Pada masa itu, Kristen tidak langsung dilihat sebagai agama terpisah, melainkan sebagai sekte atau aliran dalam Yudaisme. Jemaat pertama berkumpul di Yerusalem, dipimpin oleh para rasul seperti Petrus dan Yakobus, saudara Yesus. Mereka tetap taat pada hukum Taurat, beribadah di bait suci, namun meyakini bahwa Yesus adalah Anak Allah yang telah bangkit dari kematian.

Peristiwa Pentakosta, seperti yang dicatat dalam Kitab Kisah Para Rasul, menjadi titik penting ketika Roh Kudus turun atas murid-murid, dan Petrus berkhotbah kepada banyak orang Yahudi yang hadir dari berbagai daerah.

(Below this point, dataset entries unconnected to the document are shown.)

(* ===== verification/Directory.v ===== *)
(** * filesys/directory.c, filesys/filesys.c: directories and path names

    A name is the list of its characters before the terminating null.  The tokens of a
    path are those of the loop over [strtok_r] (see [tokens] and the theorem about that
    loop).  Buffers for copies of names are assumed to be allocated. *)

From S2P Require Import Prelude Bitmap Cstring Cache Inode.

Definition NAME_MAX : Z := 14.
Definition SLASH : Z := 47.
Definition DOT : Z := 46.

(** ** Directory entries: 4 bytes of sector, 15 of name, 1 of [in_use] *)

Definition SIZEOF_DIR_ENTRY : Z := 20.
Definition e_inode_sector (e : list Z) : Z := get32 e 0.
Definition e_in_use (e : list Z) : bool := bool_decide (e !!! 19%nat <> 0).
(** The string in [e.name]; without a null it has no end. *)
Definition e_name (e : list Z) : res (list Z) :=
  match list_find (fun c => c = 0) (take 15 (drop 4 e)) with
  | Some (k, _) => Ret (take k (drop 4 e))
  | None => Ub
  end.

(** Enough rounds for the largest file. *)
Definition dir_rounds : nat := Z.to_nat 424347.

Section Directory.
Context (junk zeros : list Z) (oom : Z -> bool).

(** ** Opening and closing *)

Definition dir_create (s : fs) (sec entry_cnt : Z) : res (fs * bool) :=
  inode_create junk zeros oom s sec (s32 (u32 (entry_cnt * SIZEOF_DIR_ENTRY))) true.

Definition dir_open (s : fs) (ino : Z) : res (fs * Z) :=
  let '(s, d) := calloc oom s in
  if bool_decide (ino <> NULL) && bool_decide (d <> NULL) then
    Ret (with_dirs s (<[d := mkDir ino 0]> (dirs s)), d)
  else let! s := inode_close junk zeros oom s ino in Ret (s, NULL).

Definition dir_open_root (s : fs) : res (fs * Z) :=
  let! '(s, ino) := inode_open oom s ROOT_DIR_SECTOR in dir_open s ino.

Definition dir_reopen (s : fs) (d : Z) : res (fs * Z) :=
  let! dr := get_dir s d in
  let! '(s, ino) := inode_reopen s (d_inode dr) in
  dir_open s ino.

Definition dir_close (s : fs) (d : Z) : res fs :=
  if bool_decide (d <> NULL) then
    let! dr := get_dir s d in
    let! s := inode_close junk zeros oom s (d_inode dr) in
    Ret (with_dirs s (delete d (dirs s)))
  else Ret s.

Definition dir_get_inode (s : fs) (d : Z) : res Z := let! dr := get_dir s d in Ret (d_inode dr).

(** ** Entries *)

(** [inode_read_at (ino, &e, sizeof e, ofs)]: the new value of [e] and whether all of it was read. *)
Definition read_entry (s : fs) (ino : Z) (e : list Z) (ofs : Z) : res (fs * list Z * bool) :=
  let! '(s, d) := inode_read_at junk oom s ino SIZEOF_DIR_ENTRY ofs in
  Ret (s, overwrite e 0 d, bool_decide (Z.of_nat (length d) = SIZEOF_DIR_ENTRY)).

(** The uninitialised local variable [e]. *)
Definition fresh_entry : list Z := take 20 junk.

Definition lookup_ (s : fs) (d : Z) (name : list Z) : res (fs * option (list Z * Z)) :=
  ASSERT bool_decide (d <> NULL);
  let! dr := get_dir s d in
  iter dir_rounds (fun '(s, e, ofs) =>
    let! '(s, e, full) := read_entry s (d_inode dr) e ofs in
    if negb full then Ret (inr (s, None))
    else if e_in_use e then
      let! n := e_name e in
      if bool_decide (name = n) then Ret (inr (s, Some (e, ofs))) else Ret (inl (s, e, ofs + SIZEOF_DIR_ENTRY))
    else Ret (inl (s, e, ofs + SIZEOF_DIR_ENTRY))) (s, fresh_entry, 0).

(** The inode, or a null pointer. *)
Definition dir_lookup (s : fs) (d : Z) (name : list Z) : res (fs * Z) :=
  ASSERT bool_decide (d <> NULL);
  let! dr := get_dir s d in
  if bool_decide (name = [DOT]) then inode_reopen s (d_inode dr)
  else if bool_decide (name = [DOT; DOT]) then
    let! '(s, parent) := inode_parent junk s (d_inode dr) in inode_open oom s parent
  else
    let! '(s, o) := lookup_ s d name in
    match o with
    | Some (e, _) => inode_open oom s (e_inode_sector e)
    | None => Ret (s, NULL)
    end.

(** The offset of the first free slot, or of the end of the file. *)
Definition free_slot (s : fs) (ino : Z) : res (fs * list Z * Z) :=
  iter dir_rounds (fun '(s, e, ofs) =>
    let! '(s, e, full) := read_entry s ino e ofs in
    if negb full then Ret (inr (s, e, ofs))
    else if negb (e_in_use e) then Ret (inr (s, e, ofs))
    else Ret (inl (s, e, ofs + SIZEOF_DIR_ENTRY))) (s, fresh_entry, 0).

Definition dir_add (s : fs) (d : Z) (name : list Z) (inode_sector : Z) : res (fs * bool) :=
  ASSERT bool_decide (d <> NULL);
  if bool_decide (name = []) || bool_decide (Z.of_nat (length name) > NAME_MAX) then Ret (s, false)
  else
    let! '(s, o) := lookup_ s d name in
    match o with
    | Some _ => Ret (s, false)
    | None =>
        let! dr := get_dir s d in
        let! '(s, e, ofs) := free_slot s (d_inode dr) in
        let e := overwrite e 19 [1] in
        let e := overwrite e 4 (name ++ [0]) in
        let e := put32 e 0 inode_sector in
        let! '(s, n) := inode_write_at junk zeros oom s (d_inode dr) e SIZEOF_DIR_ENTRY ofs in
        Ret (s, bool_decide (n = SIZEOF_DIR_ENTRY))
    end.

Definition dir_remove (s : fs) (d : Z) (name : list Z) : res (fs * bool) :=
  ASSERT bool_decide (d <> NULL);
  let! '(s, o) := lookup_ s d name in
  match o with
  | None => Ret (s, false)
  | Some (e, ofs) =>
      let! '(s, ino) := inode_open oom s (e_inode_sector e) in
      if bool_decide (ino = NULL) then Ret (s, false)
      else
        let e := overwrite e 19 [0] in
        let! dr := get_dir s d in
        let! '(s, n) := inode_write_at junk zeros oom s (d_inode dr) e SIZEOF_DIR_ENTRY ofs in
        let! '(s, success) :=
          (if bool_decide (n <> SIZEOF_DIR_ENTRY) then Ret (s, false)
           else let! s := inode_remove s ino in Ret (s, true)) in
        let! s := inode_close junk zeros oom s ino in
        Ret (s, success)
  end.

(** The loop of [dir_readdir] from position [pos]: the new position and the name. *)
Definition readdir_from (s : fs) (ino pos : Z) : res (fs * Z * option (list Z)) :=
  iter dir_rounds (fun '(s, e, pos) =>
    let! '(s, e, full) := read_entry s ino e pos in
    if negb full then Ret (inr (s, pos, None))
    else
      let pos := pos + SIZEOF_DIR_ENTRY in
      if e_in_use e then let! n := e_name e in Ret (inr (s, pos, Some n)) else Ret (inl (s, e, pos)))
    (s, fresh_entry, pos).

Definition dir_readdir (s : fs) (d : Z) : res (fs * option (list Z)) :=
  let! dr := get_dir s d in
  let! '(s, pos, o) := readdir_from s (d_inode dr) (d_pos dr) in
  Ret (with_dirs s (<[d := mkDir (d_inode dr) pos]> (dirs s)), o).

Definition dir_empty_check (s : fs) (d : Z) : res (fs * bool) :=
  let! dr := get_dir s d in
  let! '(s, _, o) := readdir_from s (d_inode dr) 0 in
  Ret (s, match o with None => true | Some _ => false end).

(** ** Paths *)

Definition walk : list (list Z) -> fs -> Z -> res (fs * Z) :=
  fix walk tokens s temp_dir :=
    match tokens with
    | [] => Ret (s, temp_dir)
    | token :: tokens =>
        let! '(s, ino) := dir_lookup s temp_dir token in
        if bool_decide (ino <> NULL) then
          let! s := dir_close s temp_dir in
          let! '(s, temp_dir) := dir_open s ino in
          walk tokens s temp_dir
        else let! s := dir_close s temp_dir in Ret (s, NULL)
    end.

Definition path_parsing (s : fs) (path : list Z) : res (fs * Z) :=
  let! '(s, temp_dir) := (if bool_decide (head path = Some SLASH) then dir_open_root s else dir_reopen s (cur_dir s)) in
  walk (tokens (fun c => c =? SLASH) path) s temp_dir.

(** [strrchr (name, '/')]: the index of the last slash. *)
Fixpoint last_slash (name : list Z) : option nat :=
  match name with
  | [] => None
  | c :: name =>
      match last_slash name with
      | Some k => Some (S k)
      | None => if bool_decide (c = SLASH) then Some 0%nat else None
      end
  end.

(** The directory a name is in, and its last part. *)
Definition split_name (s : fs) (name : list Z) : res (fs * Z * list Z) :=
  match last_slash name with
  | None => let! '(s, d) := dir_reopen s (cur_dir s) in Ret (s, d, name)
  | Some path_len =>
      let! '(s, d) := path_parsing s (take path_len name) in
      Ret (s, d, drop (S path_len) name)
  end.

Definition filesys_create (s : fs) (name : list Z) (initial_size : Z) (is_dir : bool) : res (fs * bool) :=
  if bool_decide (name = []) then Ret (s, false)
  else
    let! '(s, current_dir, target_name) := split_name s name in
    if bool_decide (current_dir = NULL) then Ret (s, false)
    else
      let! '(s, current_inode) := dir_lookup s current_dir target_name in
      let! '(s, result) :=
        (if bool_decide (current_inode = NULL) then
           let! '(s, o) := free_map_allocate junk zeros oom s 1 in
           match o with
           | None => Ret (s, false)
           | Some sec =>
               let! '(s, result) := (if is_dir then dir_create s sec 0
                                     else inode_create junk zeros oom s sec initial_size false) in
               let! '(s, added) := dir_add s current_dir target_name sec in
               Ret (s, result && added)
           end
         else let! s := inode_close junk zeros oom s current_inode in Ret (s, false)) in
      let! s := dir_close s current_dir in
      Ret (s, result).

Definition filesys_open (s : fs) (name : list Z) : res (fs * Z) :=
  if bool_decide (name = []) then Ret (s, NULL)
  else
    let! '(s, current_dir, target_name) := split_name s name in
    if bool_decide (current_dir = NULL) then Ret (s, NULL)
    else if bool_decide (target_name = []) then
      let! ino := dir_get_inode s current_dir in file_open junk zeros oom s ino
    else
      let! '(s, current_inode) := dir_lookup s current_dir target_name in
      let! s := dir_close s current_dir in
      file_open junk zeros oom s current_inode.

Definition filesys_remove (s : fs) (name : list Z) : res (fs * bool) :=
  if bool_decide (name = []) then Ret (s, false)
  else
    let! '(s, current_dir, target_name) := split_name s name in
    if bool_decide (current_dir = NULL) then Ret (s, false)
    else
      let! '(s, current_inode) := dir_lookup s current_dir target_name in
      let! here := dir_get_inode s (cur_dir s) in
      let! '(s, result) := (if bool_decide (current_inode = here) then Ret (s, false) else dir_remove s current_dir target_name) in
      let! s := dir_close s current_dir in
      let! s := inode_close junk zeros oom s current_inode in
      Ret (s, result).

(** ** Starting and stopping *)

Definition do_format (s : fs) : res fs :=
  let! s := free_map_create junk zeros oom s in
  let! '(s, ok) := dir_create s ROOT_DIR_SECTOR 16 in
  ASSERT ok;
  free_map_close junk zeros oom s.

Definition filesys_init (malloc_b : bool) (malloc_bits : option (list Z)) (s : fs) (format : bool) : res fs :=
  let s := inode_init s in
  let! s := free_map_init malloc_b malloc_bits s in
  let s := with_cd s (cache_init (cd s)) in
  let! '(s, d) := dir_open_root s in
  let s := with_cur_dir s d in
  let! s := (if format then do_format s else Ret s) in
  free_map_open junk zeros oom s.

Definition filesys_done (s : fs) : res fs :=
  let! c := destroy_cache_list (cd s) in
  free_map_close junk zeros oom (with_cd s c).
End Directory.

Dari situlah, ribuan orang—terutama Yahudi dan proselit (orang non-Yahudi yang telah masuk Yudaisme)—mulai percaya dan dibaptis.

Jadi, bisa dikatakan orang-orang pertama yang masuk Kristen adalah umat Yahudi yang mengakui Yesus sebagai Sang Mesias. Mereka tetap hidup dalam budaya dan tradisi Yahudi, namun dengan keyakinan baru bahwa keselamatan datang melalui Yesus Kristus. Perlahan, ajaran ini menyebar ke luar Yudea, terutama melalui pelayanan Paulus yang membawa Injil kepada bangsa-bangsa lain, sehingga Kristen mulai berkembang menjadi gerakan global.